I'm also entertained by the booklet with its highly revisionist notes about the evolving "style" of the music on TNG, stating that the blandness of the music was a creative decision on McCarthy's part that was more in line with the producers wishes rather than Berman's costcutting and total lack of musical vision. We all know Rick Berman can't tell music from white noise.
Something I've learned from working in scripted television -- and my interactions and observations from the entire post-production process -- is simply that I think most fans just assume composers get a copy of the episode and are given a carte-blanche assignment to go write their music however they see fit and then that's that.
Unfortunately, it isn't.
If my experience thus far has been any kind of indicator of how composing for weekly television series goes, what would typically happen would be the following:
1) Post sends the composers a VAM copy of the episode. (A VAM is a video-assembled-master, where everyone agrees that, at least in terms of editing picture, the episode is done. Music, visual and sound effects, titles, etc. will all be done based on the VAM)

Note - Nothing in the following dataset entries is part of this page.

(** * Schema inference for Go types (package avro, infer.go)

    A shallow embedding of [inferType], [inferSchema] and [InferSchema]
    together with the part of [encoding/json] that renders a
    [TypedSchema], and the properties of the inference that the
    specification states.

    Modelling choices.
    - A [reflect.Type] is a finite tree ([rtype]): the walk of
      [inferSchema] only terminates on such types.  The input of
      [InferSchema] is the dynamic type of a non-nil value.
    - A Go result pair [(x, err)] is a pair whose second component is an
      [option error]; [None] is [err == nil].
    - Package [structtag] is not part of the repository: its [Parse] and
      [Get] are parameters of the development.  A reference parser for
      the conventional [key:"name,opt,..."] syntax instantiates them in
      the examples.
    - The escaping of a JSON string is a parameter of the renderer. *)

From Stdlib Require Import String Ascii List Bool Arith.
Import ListNotations.
Open Scope string_scope.
Set Warnings "-register-all".

(** ** Package reflect: kinds and types *)

Module reflect.

(** The kinds of [reflect.Kind] below which [inferSchema] never looks. *)
Inductive LeafKind :=
| Invalid | Bool
| Int | Int8 | Int16 | Int32 | Int64
| Uint | Uint8 | Uint16 | Uint32 | Uint64 | Uintptr
| Float32 | Float64 | Complex64 | Complex128
| Array | Chan | Func | Interface | String | UnsafePointer.

(** [reflect.Kind]: the four kinds [inferSchema] recurses through, and
    the others. *)
Inductive Kind :=
| Ptr | Struct | Slice | Map
| Leaf (k : LeafKind).

Definition LeafKind_eqb (a b : LeafKind) : bool :=
  match a, b with
  | Invalid, Invalid | Bool, Bool
  | Int, Int | Int8, Int8 | Int16, Int16 | Int32, Int32 | Int64, Int64
  | Uint, Uint | Uint8, Uint8 | Uint16, Uint16 | Uint32, Uint32
  | Uint64, Uint64 | Uintptr, Uintptr
  | Float32, Float32 | Float64, Float64
  | Complex64, Complex64 | Complex128, Complex128
  | Array, Array | Chan, Chan | Func, Func | Interface, Interface
  | String, String | UnsafePointer, UnsafePointer => true
  | _, _ => false
  end.

Definition Kind_eqb (a b : Kind) : bool :=
  match a, b with
  | Ptr, Ptr | Struct, Struct | Slice, Slice | Map, Map => true
  | Leaf x, Leaf y => LeafKind_eqb x y
  | _, _ => false
  end.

2) The composers (the people responsible for any original music created specifically for the show), music supervisors (in charge of any existing songs, tracks, music or songs with lyrics that already exist which will be included), the editor and assistant editor, the head of post-production, the episode writer(s) and showrunner will meet for what's called "Music Spotting."
During Music Spotting, they'll go through the episode and try to decide what type of music/song works best for each scene, where it should start and end, how loud, will it punctuate or overpower a scene or line of dialogue, etc. Everyone will offer suggestions, but it's almost always the showrunner who will dictate how it goes and have the final say about what the music will sound and "feel" like.

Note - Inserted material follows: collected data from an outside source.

(** * PixelGameDev: sprite-sheet indexing and the entity / game-loop skeleton

    A shallow embedding of [src/public/js/builder.js], of the sibling sprite
    manager inlined in [src/views/game-dev-hub.ejs], and of
    [src/public/js/build.js], followed by the properties of the
    specification that were checked against them.

    Conventions of the embedding.
    - A JavaScript number is an exact rational ([Q]).  Every constant of the
      program (0, 0.5, 3, 5, 10, 16, 50, 100) and every pixel size is a
      dyadic rational, so the sums and comparisons below are the ones the
      program performs.
    - A method that can throw lives in the monad [M]: a state transformer
      whose result is a value or a thrown error.  What was written to the
      state before the throw stays written, as in JavaScript.
    - A call of a method that no class of the receiver's prototype chain
      declares is a [TypeError], as in JavaScript. *)

From Stdlib Require Import QArith Qround Qminmax Lqa ZArith Lia Bool.
From stdpp Require Import gmap strings list.

(** ** JavaScript numbers, comparisons and errors *)

Module Js.

(** [a < b] on numbers. *)
Definition lt (a b : Q) : bool := negb (Qle_bool b a).

(** [a > b]: ECMAScript evaluates it as [b < a]. *)
Definition gt (a b : Q) : bool := lt b a.

(** [Math.floor]. *)
Definition floor (q : Q) : Z := Qfloor q.

(** Truncation towards zero, the integer quotient used by [%]. *)
Definition trunc (q : Q) : Z :=
  if Qle_bool 0 q then Qfloor q else Qceiling q.

(** [a % b] on numbers, for [b <> 0]: the remainder has the sign of the
    dividend, [a - b * trunc (a / b)]. *)
Definition rem (a b : Q) : Q := (a - b * inject_Z (trunc (a / b)))%Q.

Inductive Error : Type :=
| TypeError (what : string).

(** The names every ordinary object inherits from [Object.prototype];
    each of them is bound to a function, except [__proto__], which is
    bound to the prototype object itself.  All of them are truthy. *)
Definition object_prototype_names : list string :=
  [ "constructor"; "__proto__"; "hasOwnProperty"; "isPrototypeOf";
    "propertyIsEnumerable"; "toString"; "toLocaleString"; "valueOf";
    "__defineGetter__"; "__defineSetter__"; "__lookupGetter__";
    "__lookupSetter__" ]%string.

Definition inherited (k : string) : bool :=
  bool_decide (k ∈ object_prototype_names).

(** How a call ends: with a value, or with a thrown error. *)
Inductive Completion (A : Type) : Type :=
| Normal (a : A)
| Throw (e : Error).
#[global] Arguments Normal {A} a.
#[global] Arguments Throw {A} e.

End Js.

Export Js (Completion, Normal, Throw).

(** ** builder.js: the sprite manager *)

Module Sprites.

(** [{ index: i, x: x, y: y }]. *)
Record Item : Type := mkItem { index : Z; x : Q; y : Q }.

(** The object [addSprite] stores under a type.  Tile sizes are pixel
    counts, positive integers. *)
Record SpriteInfo : Type := mkSpriteInfo {
  imagePath : string;
  spriteWidth : positive;
  spriteHeight : positive;
  items : list Item
}.

Definition set_items (info : SpriteInfo) (l : list Item) : SpriteInfo :=
  {| imagePath := imagePath info; spriteWidth := spriteWidth info;
     spriteHeight := spriteHeight info; items := l |}.

(** The loop of the [img.onload] callback of [_createItems]:
    [for (let i = 0; i < totalItems; i++) items.push(...)], with
    [cols] standing for the quotient [img.width / spriteWidth] that the
    body recomputes.  [None]: the fuel ran out before the test failed. *)
Fixpoint push_items (fuel : nat) (i : Z) (totalItems cols : Q)
    (spriteWidth spriteHeight : positive) (items : list Item)
  : option (list Item) :=
  if Js.lt (inject_Z i) totalItems then
    match fuel with
    | O => None
    | S fuel' =>
        let x := (Js.rem (inject_Z i) cols * inject_Z (Zpos spriteWidth))%Q in
        let y := (inject_Z (Js.floor (inject_Z i / cols))
                  * inject_Z (Zpos spriteHeight))%Q in
        push_items fuel' (i + 1) totalItems cols spriteWidth spriteHeight
          (items ++ [mkItem i x y])
    end
  else Some items.

(** [totalItems = (img.width / spriteWidth) * (img.height / spriteHeight)],
    for an image of [width] by [height] pixels. *)
Definition totalItems (width height : N) (spriteWidth spriteHeight : positive) : Q :=
  ((inject_Z (Z.of_N width) / inject_Z (Zpos spriteWidth))
   * (inject_Z (Z.of_N height) / inject_Z (Zpos spriteHeight)))%Q.

(** The [img.onload] callback of [_createItems], run on the array
    [items] once the image of [width] by [height] pixels has loaded. *)
Definition onload (width height : N) (spriteWidth spriteHeight : positive)
    (items : list Item) : list Item :=
  let total := totalItems width height spriteWidth spriteHeight in
  match push_items (Z.to_nat (Qceiling total)) 0 total
          (inject_Z (Z.of_N width) / inject_Z (Zpos spriteWidth))%Q
          spriteWidth spriteHeight items with
  | Some l => l
  | None => items
  end.

(** [_createItems] returns the array before the image loads. *)
Definition _createItems : list Item := [].

(** [this.sprites]: an ordinary object.  [own] holds its own properties;
    [proto] is [Some info] once [sprites["__proto__"] = info] has
    replaced its prototype by [info], and [None] while the prototype is
    [Object.prototype]. *)
Record SpriteManager : Type := mkSpriteManager {
  own : gmap string SpriteInfo;
  proto : option SpriteInfo
}.

(** [new SpriteManager()]. *)
Definition SpriteManager_new : SpriteManager :=
  {| own := ∅; proto := None |}.

(** [addSprite(type, imagePath, spriteWidth, spriteHeight)]. *)
Definition addSprite (type imagePath : string) (spriteWidth spriteHeight : positive)
    (m : SpriteManager) : SpriteManager :=
  let info := mkSpriteInfo imagePath spriteWidth spriteHeight _createItems in
  if String.eqb type "__proto__" then
    {| own := own m; proto := Some info |}
  else
    {| own := <[type := info]> (own m); proto := proto m |}.

(** The image registered under [type] finishes loading: its callback
    fills the array stored there. *)
Definition image_loaded (type : string) (width height : N) (m : SpriteManager)
  : SpriteManager :=
  let fill info :=
    set_items info
      (onload width height (spriteWidth info) (spriteHeight info) (items info)) in
  if String.eqb type "__proto__" then
    {| own := own m; proto := fill <$> proto m |}
  else
    {| own := alter fill type (own m); proto := proto m |}.

(** What a property read on [this.sprites] can yield. *)
Inductive Value : Type :=
| VUndefined
| VString (s : string)
| VNumber (n : positive)
| VArray (l : list Item)
| VObject (info : SpriteInfo)
| VInherited (name : string).

(** [this.sprites[type]]: own properties, then the prototype chain. *)
Definition read (m : SpriteManager) (k : string) : Value :=
  match own m !! k with
  | Some info => VObject info
  | None =>
      match proto m with
      | Some info =>
          if String.eqb k "imagePath" then VString (imagePath info)
          else if String.eqb k "spriteWidth" then VNumber (spriteWidth info)
          else if String.eqb k "spriteHeight" then VNumber (spriteHeight info)
          else if String.eqb k "items" then VArray (items info)
          else if String.eqb k "__proto__" then VObject info
          else if Js.inherited k then VInherited k
          else VUndefined
      | None => if Js.inherited k then VInherited k else VUndefined
      end
  end.

Definition truthy (v : Value) : bool :=
  match v with
  | VUndefined => false
  | VString s => negb (String.eqb s "")
  | VNumber _ | VArray _ | VObject _ | VInherited _ => true
  end.

(** [v.items]. *)
Definition items_of (v : Value) : Value :=
  match v with
  | VObject info => VArray (items info)
  | _ => VUndefined
  end.

(** [v.imagePath]. *)
Definition imagePath_of (v : Value) : Value :=
  match v with
  | VObject info => VString (imagePath info)
  | _ => VUndefined
  end.

(** [{ type, item, color }]; an omitted colour is [None]. *)
Record Request : Type := mkRequest {
  type : string;
  item : Z;
  color : option string
}.

(** [{ imagePath, position, color }]; [position] is [items[item]],
    [undefined] when no element has that index. *)
Record SpriteResult : Type := mkSpriteResult {
  r_imagePath : Value;
  r_position : option Item;
  r_color : string
}.

(** [items[item]]. *)
Definition element (l : list Item) (i : Z) : option Item :=
  if (i <? 0)%Z then None else l !! Z.to_nat i.

(** [getSprite(request)]; [None] is the returned [null]. *)
Definition getSprite (m : SpriteManager) (request : Request)
  : Completion (option SpriteResult) :=
  let color := default "default" (color request) in
  if truthy (read m (type request)) then
    let spriteInfo := read m (type request) in
    match items_of spriteInfo with
    | VArray l =>
        if (item request <? Z.of_nat (length l))%Z then
          Normal (Some {| r_imagePath := imagePath_of spriteInfo;
                          r_position := element l (item request);
                          r_color := color |})
        else Normal None
    | _ =>
        Throw (Js.TypeError "Cannot read properties of undefined (reading 'length')")
    end
  else Normal None.

(** [colorMap] of [getColorRotation]: an object literal. *)
Definition colorMap : gmap string Z :=
  <["red" := 0%Z]> (<["green" := 120%Z]> (<["blue" := 240%Z]> ∅)).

3)Based on these notes, the composers and music supervisor will go off on their own and get to work. In the case of the music supervisor, they will go searching for songs to use in the show. In the case of the composer, they will go off and compose, perform/conduct a "rough draft" of the episode score to be presented as "score previews" for the showrunner. Again, the showrunner will give notes if there's anything he wants done or (gasp!) if there's anything he doesn't particularly like.
4) Finally, the composers will make a CD that is delivered to Post, containing all the tracks for the episode that have been composed and can be dropped in to the the AVID or Final Cut system to be implemented (and, if need be, reused later) in to the episode.
The reason I've typed out all of this is primarily to demonstrate how little creative control composers have in this process at times, and also to point out/demonstrate that television shows are run by showrunners. It's their voice that speaks for the show, it's their style and temperament that will influence the tone, sound and feeling of a show. Rick Berman could be the foremost critic and mind about music or he could be a dumbass, in terms of personal taste. But his personal taste either way plays in to his job as showrunner, and the (sad, lamentable) fact of the matter is that a showrunner, he didn't want music that was too "musical." Whether he has/had a "total lack of musical vision" is up for debate, but its important to consider the entire process I outlined above when looking at this particular issue.
Likewise, the studio/production company/whoever would still be paying composers to write new music (however similar or rehashed it eventually would become) for every episode, so I don't see how it could be seen as Berman "cost-cutting."